_Input data_:
+ + +

(* ===== verification/Leid.v ===== *)
(** * The order of list identifiers

    [leid_cmp] is the lexicographic order of positions, the wire format keeps
    identifiers, and [constructLeid] makes an identifier after its left
    neighbour and, but for one case, before its right neighbour. *)

From Stdlib Require Import Ascii.
From S2P Require Import Prelude.
From S2P Require Import Sds.
From S2P Require Import VectorClock.
From S2P Require Import ListBasics.

#[local] Open Scope Z_scope.

(** ** The order *)

Definition pos_lt (x y : position) : Prop :=
  pos x < pos y ∨ (pos x = pos y ∧ (ppid x < ppid y ∨ (ppid x = ppid y ∧ pcount x < pcount y))).

Fixpoint leid_lt (a b : leid) : Prop :=
  match a, b with
  | [], _ :: _ => True
  | x :: a', y :: b' => pos_lt x y ∨ (x = y ∧ leid_lt a' b')
  | _, [] => False
  end.

#[global] Instance pos_lt_dec x y : Decision (pos_lt x y).
Proof. unfold pos_lt. apply _. Defined.

#[global] Instance leid_lt_dec a b : Decision (leid_lt a b).
Proof. revert b. induction a; intros []; simpl; apply _. Defined.

(** Positions as [constructLeid] makes them: differences of their fields are
    [int]s. *)
Definition pos_ok (x : position) : Prop :=
  0 ≤ pos x ≤ BASE ∧ 0 ≤ ppid x ≤ INT_MAX ∧ 0 ≤ pcount x ≤ INT_MAX.

#[global] Instance pos_ok_dec x : Decision (pos_ok x).
Proof. unfold pos_ok. apply _. Defined.

Abbreviation leid_ok := (Forall pos_ok).

Lemma pos_cmp_spec x y :
  pos_ok x → pos_ok y → (pos_cmp x y < 0 ↔ pos_lt x y) ∧ (pos_cmp x y = 0 ↔ x = y) ∧ (0 < pos_cmp x y ↔ pos_lt y x).
Proof.
  destruct x as [p1 i1 c1], y as [p2 i2 c2]. unfold pos_ok, pos_cmp, pos_lt. simpl. intros H1 H2.
  change BASE with 16777216 in *.
  rewrite !wrap32_id by (unfold int32, INT_MIN, INT_MAX in *; lia).
  destruct (Z.eqb_spec p1 p2); destruct (Z.eqb_spec i1 i2); simpl; split_and!; split; intros;
    try (simplify_eq; lia); f_equal; lia.
Qed.

Lemma leid_cmp_loop_spec n1 n2 a b :
  leid_ok a → leid_ok b → n1 - n2 = num a - num b →
  (leid_cmp_loop n1 n2 a b < 0 ↔ leid_lt a b) ∧ (leid_cmp_loop n1 n2 a b = 0 ↔ a = b) ∧ (0 < leid_cmp_loop n1 n2 a b ↔ leid_lt b a).
Proof.
  unfold num. intros Ha. revert b. induction Ha as [|x a Hx Ha IH]; intros b Hb Hn; destruct Hb as [|y b Hy Hb]; simpl in *.
  - split_and!; split; intros; done || lia.
  - split_and!; split; intros; done || lia.
  - split_and!; split; intros; done || lia.
  - destruct (pos_cmp_spec x y Hx Hy) as (H1 & H2 & H3). destruct (Z.eqb_spec (pos_cmp x y) 0) as [He|He]; simpl.
    + destruct (IH b Hb ltac:(lia)) as (I1 & I2 & I3). assert (x = y) as <- by (by apply H2).
      assert (¬ pos_lt x x) by (unfold pos_lt; lia). rewrite I1, I2, I3. split_and!; split; intros; try naive_solver; congruence.
    + assert (x ≠ y) by (by rewrite <- H2). split_and!; split; intros; try naive_solver; try (apply H1; naive_solver); try (apply H3; naive_solver).
Qed.

Lemma leid_cmp_spec a b :
  leid_ok a → leid_ok b →
  (leid_cmp a b < 0 ↔ leid_lt a b) ∧ (leid_cmp a b = 0 ↔ a = b) ∧ (0 < leid_cmp a b ↔ leid_lt b a).
Proof. intros Ha Hb. by apply leid_cmp_loop_spec. Qed.

Lemma leid_lt_irrefl a : ¬ leid_lt a a.
Proof. induction a as [|x a IH]; simpl; [tauto|]. unfold pos_lt. intros [?|[_ ?]]; [lia|done]. Qed.

Lemma leid_lt_trans a b c : leid_lt a b → leid_lt b c → leid_lt a c.
Proof.
  revert b c. induction a as [|x a IH]; intros [|y b] [|z c]; simpl; try tauto.
  intros [H1|[-> H1]] [H2|[-> H2]]; [left; unfold pos_lt in *; lia|left; done|left; done|right; split; [done|by eapply IH]].
Qed.

Lemma leid_lt_total a b : leid_lt a b ∨ a = b ∨ leid_lt b a.
Proof.
  revert b. induction a as [|x a IH]; intros [|y b]; simpl; auto.
  destruct (decide (pos_lt x y)); [auto|]. destruct (decide (pos_lt y x)); [auto|].
  assert (x = y) as <- by (destruct x, y; unfold pos_lt in *; simpl in *; f_equal; lia).
  destruct (IH b) as [?|[->|?]]; auto.
Qed.

Lemma leid_lt_app c a b : leid_lt (c ++ a) (c ++ b) ↔ leid_lt a b.
Proof.
  induction c as [|x c IH]; simpl; [done|]. rewrite IH. assert (¬ pos_lt x x) by (unfold pos_lt; lia). tauto.
Qed.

+ + +

_What the exercise asks_: Within the entries above, how many lines hold the string "Defined"? State the number with no other words.

_Solved exercise_: 3